Гриша пригласил Елену Павловну на учком, любезно пододвинул ей стул и, улыбаясь, сказал:
— Елена Павловна, нам кажется, следует ввести в репертуар современные пьесы.
— Какие?
— Хотелось бы видеть на сцене жизнь рабочих и крестьян, а не только дворян и купцов.
Она пожала плечами. Пожилая представительная женщина с хорошей актерской осанкой.
— Мы ставим Островского, Гоголя, Грибоедова, Фонвизина, ничего другого они не писали.
— Есть и наши, советские авторы.
Она снова пожала плечами:
— Мы репетируем «Ревизора»… Не знаю… Может быть, в будущем году.
— Нет, Елена Павловна, мы хотим, чтобы к Первому мая вы поставили какой-нибудь революционный спектакль.
— Но до мая осталось два месяца, это невозможно! Пьесу надо выбирать, спектакль надо готовить. Я не могу делать кое-как, я ученица Станиславского.
— Значит, вы отказываетесь?
— В мае мы даем «Ревизора», ничего уже изменить нельзя.
— Что же, спасибо, Елена Павловна.
Она вышла.
— Поставим вопрос перед дирекцией, — сказал Гриша.
Я спросил:
— Думаешь, ее заставят?
— Пьесы советских авторов ей чужды, — ответил Гриша. — Ничего, найдут другого руководителя драмкружка.
Для меня Елена Павловна была неотделима от школы. И она права: за два месяца подготовить спектакль, да и неизвестно по какой пьесе, — невозможно.
— Как же можно ее заменить? — возразил я. — Она в школе много лет.
— Романовы правили Россией триста лет, и то прогнали. — Гриша помолчал, посмотрел на меня, сузив глаза: — Пора избавляться от интеллигентщины, Толя!

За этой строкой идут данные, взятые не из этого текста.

Definition nfs_create_exclusive (dirid : SlateFsHandle) (name : bytes) (verf : bytes) : NfsM SlateFsHandle :=
  dir <- ino_of dirid ;;
  nfs_check_rate 0 ;;;
  r <- ntry (create others nfs_creds dir name 420 true) ;;
  match r with
  | Ok attr =>
      acall A_setxattr (setxattr others nfs_creds (a_ino attr) EXCL_VERF_XATTR verf) ;;;
      st_ret (handle_for attr)
  | Err Exists =>
      existing <- ncall (lookup nfs_creds dir name) ;;
      r <- ntry (getxattr nfs_creds (a_ino existing) EXCL_VERF_XATTR) ;;
      match r with
      | Ok v => if bool_decide (v = verf) then st_ret (handle_for existing) else nfail NFS3ERR_EXIST
      | Err _ => nfail NFS3ERR_EXIST
      end
  | Err e => map_vfs_result A_create (Err e)
  end.

Definition nfs_mkdir (dirid : SlateFsHandle) (dirname : bytes) (a : sattr3) : NfsM (SlateFsHandle * fattr3) :=
  dir <- ino_of dirid ;;
  nfs_check_rate 0 ;;;
  let creds := nfs_creds in
  let requested := to_setattrs a in
  let mode := default o755 (s_mode requested) in
  made <- acall A_mkdir (mkdir others creds dir dirname mode) ;;
  let followup := without_mode_size requested in
  made <- (if negb (SetAttrs_is_empty followup) then acall A_setattr (setattr others creds (a_ino made) followup)
           else st_ret made) ;;
  f <- nfs_fattr made ;;
  st_ret (handle_for made, f).
(* ===== verification/NfsSrv.v ===== *)
(** The NFS server: the procedures of [nfs3-server/src/nfs_handlers.rs] and
    [mount_handlers.rs] on the adapter, and the dispatch of RPC messages
    ([rpcwire.rs], [portmap_handlers.rs]) behind the transaction tracker.

    Messages are values: the XDR encoding is that of the crate [nfs3_types],
    which is a parameter where its sizes matter. A request runs to completion;
    what other requests do to the volume happens at its lock waits. *)

From S2P Require Import Prelude P9.
From S2P Require Import Keys Meta Store Data Quota Locks Volume Vfs NfsFh NfsTx Nfs.

(** * Messages *)

Record wcc_attr : Type := { w_size : u64; w_mtime : nfstime3; w_ctime : nfstime3 }.
Record wcc_data : Type := { w_before : option wcc_attr; w_after : option fattr3 }.
Definition wcc_default : wcc_data := {| w_before := None; w_after := None |}.

Record entry3 : Type := { e3_fileid : u64; e3_name : bytes; e3_cookie : u64 }.
Record entryplus3 : Type := {
  ep_fileid : u64;
  ep_name : bytes;
  ep_cookie : u64;
  ep_attributes : option fattr3;
  ep_handle : option bytes
}.

Inductive createhow3 : Type := C_UNCHECKED (a : sattr3) | C_GUARDED (a : sattr3) | C_EXCLUSIVE (verf : bytes).

(** The arguments of the procedures; handles are as they came off the wire. *)
Inductive nfs_args : Type :=
| A_NULL
| A_GETATTR (object : bytes)
| A_SETATTR (object : bytes) (new_attributes : sattr3) (guard : option nfstime3)
| A_LOOKUP (dir name : bytes)
| A_ACCESS (object : bytes) (access : u32)
| A_READLINK (symlink : bytes)
| A_READ (file : bytes) (offset : u64) (count : u32)
| A_WRITE (file : bytes) (offset : u64) (count : u32) (stable : stable_how) (data : bytes)
| A_CREATE (dir name : bytes) (how : createhow3)
| A_MKDIR (dir name : bytes) (attributes : sattr3)
| A_SYMLINK (dir name : bytes) (attributes : sattr3) (target : bytes)
| A_MKNOD (dir name : bytes) (what : mknoddata3)
| A_REMOVE (dir name : bytes)
| A_RMDIR (dir name : bytes)
| A_RENAME (from_dir from_name to_dir to_name : bytes)
| A_LINK (file dir name : bytes)
| A_READDIR (dir : bytes) (cookie : u64) (cookieverf : bytes) (count : u32)
| A_READDIRPLUS (dir : bytes) (cookie : u64) (cookieverf : bytes) (dircount maxcount : u32)
| A_FSSTAT (fsroot : bytes)
| A_FSINFO (fsroot : bytes)
| A_PATHCONF (object : bytes)
| A_COMMIT (file : bytes) (offset : u64) (count : u32).

Record PATHCONF3resok : Type := {
  pc_obj_attributes : option fattr3; pc_linkmax : u32; pc_name_max : u32; pc_no_trunc : bool;
  pc_chown_restricted : bool; pc_case_insensitive : bool; pc_case_preserving : bool
}.

(** The replies, each a success or a status with what accompanies it. *)
Inductive nfs_res : Type :=
| NULL3res
| GETATTR3res (r : result nfsstat3 fattr3)
| SETATTR3res (r : result (nfsstat3 * wcc_data) wcc_data)
| LOOKUP3res (r : result (nfsstat3 * option fattr3) (bytes * option fattr3 * option fattr3))
| ACCESS3res (r : result (nfsstat3 * option fattr3) (option fattr3 * u32))
| READLINK3res (r : result (nfsstat3 * option fattr3) (option fattr3 * bytes))
| READ3res (r : result (nfsstat3 * option fattr3) (option fattr3 * u32 * bool * bytes))
| WRITE3res (r : result (nfsstat3 * wcc_data) (wcc_data * u32 * stable_how * bytes))
| CREATE3res (r : result (nfsstat3 * wcc_data) (option bytes * option fattr3 * wcc_data))
| MKDIR3res (r : result (nfsstat3 * wcc_data) (option bytes * option fattr3 * wcc_data))
| SYMLINK3res (r : result (nfsstat3 * wcc_data) (option bytes * option fattr3 * wcc_data))
| MKNOD3res (r : result (nfsstat3 * wcc_data) (option bytes * option fattr3 * wcc_data))
| REMOVE3res (r : result (nfsstat3 * wcc_data) wcc_data)
| RENAME3res (r : result (nfsstat3 * (wcc_data * wcc_data)) (wcc_data * wcc_data))
| LINK3res (r : result (nfsstat3 * (option fattr3 * wcc_data)) (option fattr3 * wcc_data))
| READDIR3res (r : result (nfsstat3 * option fattr3) (option fattr3 * bytes * list entry3 * bool))
| READDIRPLUS3res (r : result (nfsstat3 * option fattr3) (option fattr3 * bytes * list entryplus3 * bool))
| FSSTAT3res (r : result (nfsstat3 * option fattr3) FSSTAT3resok)
| FSINFO3res (r : result (nfsstat3 * option fattr3) FSINFO3resok)
| PATHCONF3res (r : result (nfsstat3 * option fattr3) PATHCONF3resok)
| COMMIT3res (r : result (nfsstat3 * wcc_data) (wcc_data * bytes)).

Замены руководителя драмкружка он добился.
Гриша пришел к нам в последний, девятый класс, окончив его, ушел на комсомольскую работу и вскоре стал секретарем самого престижного в Москве — Краснопресненского райкома комсомола. Мы этому не удивились — прирожденный политический лидер.

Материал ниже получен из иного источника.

Lemma removeContainer_Inv (c : cid) (w : World) :
  Inv w → c ∈ containers (this w) → ∃ w', removeContainer c w = Returned w' ∧ Inv w'.
Proof.
  intros HInv Hc. unfold removeContainer. cbv zeta.
  set (cs' := splice1 (indexOf c (containers (this w))) (containers (this w))).
  set (w0 := with_this _ w).
  assert (Hix0 : indexedT (trackedList w) w0).
  { apply (indexedT_sameIndex _ w); [done|apply HInv]. }
  change (children (conts w0 c)) with (children (conts w c)).
  destruct (purgeLoop_indexed (children (conts w c)) (trackedList w) w0 Hix0)
    as (wl & -> & Hixl & Hcl).
  cbn [obind]. eexists. split; [reflexivity|].
  destruct (sameConfig_fields _ _ Hcl) as (Hconts & Hx & Hy & _ & _ & He & Hk).
  change (conts w0) with (conts w) in Hconts.
  change (elements (this w0)) with (elements (this w)) in He.
  change (containers (this w0)) with cs' in Hk.
  change (xSize (this w0)) with (xSize (this w)) in Hx.
  change (ySize (this w0)) with (ySize (this w)) in Hy.
  destruct (inv_owned _ HInv) as [O1 O2 O3 O4 O5].
  destruct (inv_subscribed _ HInv) as [S1 S2 S3].
  destruct (S2 c Hc) as (n & Hadded & Hentries & _).
  match goal with |- Inv ?W => set (w' := W) end.
  assert (HK : children (conts w' c) = children (conts w c)
               ∧ (∀ p, p ∈ listeners (conts w' c) → p ∈ listeners (conts w c))
               ∧ addedEntries (conts w' c) = []).
  { unfold w'. repeat (rewrite conts_with_cont_eq || rewrite conts_with_this).
    rewrite Hconts. simpl. split; [done|]. split.
    - intros p [_ [_ Hp]%list_elem_of_filter]%list_elem_of_filter. done.
    - unfold addedEntries. simpl. apply filter_none.
      intros p [_ [Hp Hin]%list_elem_of_filter]%list_elem_of_filter Hname.
      assert (Hp' : p ∈ addedEntries (conts w c)).
      { unfold addedEntries. by apply list_elem_of_filter. }
      rewrite Hentries in Hp'. apply list_elem_of_singleton in Hp'. subst p.
      rewrite Hadded in Hp. unfold listens in Hp. simpl in Hp.
      by rewrite !bool_decide_eq_true_2 in Hp. }
  destruct HK as (HK1 & HK2 & HK3).
  assert (HK' : ∀ c', c' ≠ c → conts w' c' = conts w c').
  { intros c' Hne. unfold w'.
    repeat ((rewrite conts_with_cont_ne by done) || rewrite conts_with_this).
    by rewrite Hconts. }
  assert (Hchildren : ∀ c', children (conts w' c') = children (conts w c')).
  { intros c'. destruct (decide (c' = c)) as [->|Hne]; [done|by rewrite HK']. }
  assert (Hi : sameIndex wl w') by done.
  assert (He' : elements (this w') = elements (this w)) by (unfold w'; simpl; done).
  assert (Hk' : containers (this w') = cs') by (unfold w'; simpl; done).
  assert (Hx' : xSize (this w') = xSize (this w)) by (unfold w'; simpl; done).
  assert (Hy' : ySize (this w') = ySize (this w)) by (unfold w'; simpl; done).
  clearbody w'.
  assert (Hcs' : ∀ c', c' ∈ cs' ↔ c' ∈ containers (this w) ∧ c' ≠ c).
  { intros c'. by apply splice_indexOf_elem. }
  apply (Inv_indexed (filter (fun a => a ∉ children (conts w c)) (trackedList w)) w);
    [|done|done| | | |done].
  - intros a. rewrite list_elem_of_filter, !elem_of_trackedList, He', Hk'.
    setoid_rewrite Hchildren. setoid_rewrite Hcs'. split.
    + intros [Ha|(c' & [Hc' Hne] & Ha)].
      * split; [|by left]. intros Hch. by apply (O4 c a).
      * split; [|right; by exists c']. intros Hch. apply Hne. by apply (O5 c' c a).
    + intros [Hn [?|(c' & Hc' & Ha)]]; [by left|right]. exists c'.
      split; [|done]. split; [done|]. by intros ->.
  - by apply (indexedT_sameIndex _ wl).
  - split; rewrite ?He', ?Hk'; try done.
    + by apply splice_indexOf_NoDup.
    + intros c' [Hc' _]%Hcs'. rewrite Hchildren. by apply O3.
    + intros c' a [Hc' _]%Hcs'. rewrite Hchildren. by apply O4.
    + intros c1 c2 a [H1 _]%Hcs' [H2 _]%Hcs'. rewrite !Hchildren. by apply O5.
  - split.
    + intros c' p. destruct (decide (c' = c)) as [->|Hne]; [|rewrite HK' by done; apply S1].
      intros Hp%HK2. by apply (S1 c).
    + intros c'. rewrite Hk'. intros [Hc' Hne]%Hcs'. rewrite HK' by done. by apply S2.
    + intros c'. rewrite Hk', Hcs'. intros Hn.
      destruct (decide (c' = c)) as [->|Hne]; [done|].
      rewrite HK' by done. apply S3. tauto.
Qed.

В начале тридцатых годов я, отовсюду исключенный, явился на разбор своего дела в Московский комитет комсомола. На диване, окруженный парнями и девушками, сидел Гриша в своей длинной шинели и кубанке. Пристально и сурово посмотрел на меня, отстранив этим взглядом, и отвернулся. Не хотел узнавать.

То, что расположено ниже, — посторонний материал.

Lemma create_identity_provisions_profile_witness :
  let u := identity "ana" "ana@escola.br" in
  let d' := run (session None 1 EmptyString) (CreateIdentity u) empty_database in
  create_identity 1 u empty_database = Ok d' /\
  auth_users d' = [u] /\
  alunos d' = [] /\
  exists p,
    profiles d' = [p] /\
    profile_id p = "ana" /\
    profile_nome p = js "ana" /\
    profile_email p = js "ana@escola.br" /\
    profile_created_at p = 1 /\
    profile_updated_at p = 1.
Proof.
  cbv zeta.
  assert (H : create_identity 1 (identity "ana" "ana@escola.br") empty_database =
              Ok (run (session None 1 EmptyString)
                    (CreateIdentity (identity "ana" "ana@escola.br")) empty_database))
    by (vm_compute; reflexivity).
  split; [exact H|].
  destruct (proj1 (create_identity_provisions_profile 1 _ empty_database) _ H)
    as (H1 & H2 & p & Hp & _ & Hid & Hmail & Hc & Hu & Hname & _).
  split; [exact H1|]. split; [exact H2|].
  exists p. split; [exact Hp|]. split; [exact Hid|].
  split; [exact (Hname [] (JString (js "ana")) [] eq_refl (fun x => x))|].
  change (Some (js "ana@escola.br") = Some (profile_email p)) in Hmail.
  injection Hmail as Hmail.
  split; [symmetry; exact Hmail|]. split; [exact Hc | exact Hu].
Defined.

Lemma rejected_request_is_reported_witness :
  let e := session (Some "ana") 12 "s3" in
  let f := form "Ana Souza" "ana@x.com" "M002" "22" in
  let q := InsertAluno (student "Ana Souza" "ana@x.com" "M002" 22 "ana") in
  reachable one_student /\
  ~ In (gen_random_uuid e) (map aluno_id (alunos one_student)) /\
  execute e q one_student = Error (unique_violation alunos_email_key) /\
  handleSubmit sample_email_regex sample_errorMap e None f one_student =
  ([store_request q; toast_error "Este email já está cadastrado"], one_student).
Proof.
  cbv zeta.
  assert (Hfresh : ~ In (gen_random_uuid (session (Some "ana") 12 "s3"))
                     (map aluno_id (alunos one_student)))
    by (vm_compute; intros [H|[]]; discriminate H).
  assert (Hx : execute (session (Some "ana") 12 "s3")
                 (InsertAluno (student "Ana Souza" "ana@x.com" "M002" 22 "ana"))
                 one_student = Error (unique_violation alunos_email_key))
    by (vm_compute; reflexivity).
  split; [exact one_student_reachable|]. split; [exact Hfresh|].
  split; [exact Hx|].
  refine (rejected_request_is_reported sample_email_regex sample_errorMap
            _ None _ one_student _ _ one_student_reachable Hfresh _ Hx).
  vm_compute. auto.
Defined.

Lemma handleSubmit_edit_payload_witness :
  map identity_columns
    (alunos (snd (handleSubmit sample_email_regex sample_errorMap
                    (session (Some "ana") 20 "s9") (Some row_of_ana)
                    (form "Ana Souza" "ana@x.com" "M001" "21") one_student))) =
  map identity_columns (alunos one_student).
Proof.
  exact (proj2 (handleSubmit_edit_payload sample_email_regex sample_errorMap
                  (session (Some "ana") 20 "s9") row_of_ana
                  (form "Ana Souza" "ana@x.com" "M001" "21") one_student)).
Defined.

(** ** The scenario of the specification *)

(** Ana creates a student, who is then shown; a second student with the same
    email and another registration code is refused with the message of the
    email and the list is unchanged; the age is updated to 21 and the update
    time advances; the student is deleted and the list is empty. *)
Example scenario :
  let ana := session (Some "ana") in
  let created :=
    handleSubmit sample_email_regex sample_errorMap (ana 10 "s1") None
      (form "Ana Silva" "ana@x.com" "M001" "20") two_identities in
  let duplicate :=
    handleSubmit sample_email_regex sample_errorMap (ana 11 "s2") None
      (form "Ana Souza" "ana@x.com" "M002" "22") (snd created) in
  let updated :=
    handleSubmit sample_email_regex sample_errorMap (ana 12 "s3") (Some row_of_ana)
      (form "Ana Silva" "ana@x.com" "M001" "21") (snd duplicate) in
  let deleted :=
    handleDelete (ana 13 "s4")
      {| shown_alunos := select_alunos (Some "ana") (snd updated);
         alunoToDelete := Some "s1"; deleteDialogOpen := true |}
      (snd updated) in
  select_alunos (Some "ana") (snd created) = [row_of_ana] /\
  fst duplicate =
    [store_request (InsertAluno (student "Ana Souza" "ana@x.com" "M002" 22 "ana"));
     toast_error "Este email já está cadastrado"] /\
  snd duplicate = snd created /\
  map (fun r => (idade r, created_at r, updated_at r))
      (select_alunos (Some "ana") (snd updated)) = [(21, 10, 12)] /\
  shown_alunos (snd (fst deleted)) = [] /\
  alunos (snd deleted) = [].
Proof. cbv zeta. repeat split; vm_compute; reflexivity. Qed.

(** The claim as first stated fails: Ana's update of her student with a
    payload that sets [created_at] to 0 is accepted, and the row created at
    time 10 then says it was created at time 0. *)
Lemma update_can_rewrite_created_at :
  let e := session (Some "ana") 20 "s9" in
  let p := {| set_id := None; set_nome := None; set_email := None;
              set_matricula := None; set_idade := None; set_criado_por := None;
              set_created_at := Some 0; set_updated_at := Some 5 |} in
  map created_at (alunos one_student) = [10] /\
  exists d', execute e (UpdateAluno p "s1") one_student = Ok d' /\
             map created_at (alunos d') = [0] /\
             map updated_at (alunos d') = [20].
Proof.
  cbv zeta. split; [reflexivity|].
  eexists. split; [vm_compute; reflexivity|]. split; reflexivity.
Qed.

Гриша сделал большую партийную карьеру, стал секретарем Центрального комитета компартии Белоруссии, после войны его перевели в Москву, на ответственную работу в Совет Министров.
Мы встретились с ним почти через 35 лет. В декабре 1965 года он неожиданно позвонил мне, сказал, что читает мои книги, и предложил зайти, поболтать. Я работал тогда над «Детьми Арбата», успел опросить многих людей, знавших Сталина, подумал, что и Гриша наверняка встречался с ним, расскажет что-либо, и поехал в новый «цековский» дом на Ленинградском проспекте. Грише было уже под шестьдесят, появилось сановное брюшко, лицо стало одутловатым, отчего еще очевидней проступала его асимметрия. Он провел меня в большой полутемный кабинет, уставленный дорогими книжными шкафами, книги лежали и на столе рядом с газетами и журналами — кабинет крупного партийного деятеля, к тому же интеллектуала, участливо расспросил о матери, сестре, знал их когда-то. Зашел разговор и о Хрущеве.
— Тысячи вредителей за десятки лет не могли бы нанести столько вреда стране, сколько нанес Никита, — сказал Гриша. — Он оплевал самый героический отрезок нашей истории. Я знаю, Толя, ты пострадал, многие пострадали, и все же это было великое время. Классовая борьба была, есть и будет. Все разговоры о мирном сосуществовании с буржуазией — ерунда. Если мы им будем уступать, они будут наступать.
Как и в юности, он говорил спокойно, не повышая голоса, но, глядя на Гришу, я вдруг подумал, что асимметрия лица, отвислость губы иногда признаки некой психической аномалии даже у людей одаренных, а простота, сердечность, участливость — мимикрия, способностью к которой обладают «сдвинутые» натуры. Поэтому и сумел так приспособиться. Вокруг него падали и сослуживцы, и родственники, а он уцелел, хотя по своей интеллигентности никак, казалось, не вписывался в среду партийных аппаратчиков, значит, умел держаться так, чтобы ничем не уязвлять их посредственность. Начинал как человек яркий, но быстро сообразил, что в сталинской системе яркие личности сгорают мгновенно. За эти десятилетия его ум закостенел в привычных догмах. Другим он быть не мог. А возможно, и не хотел зачеркивать свою жизнь.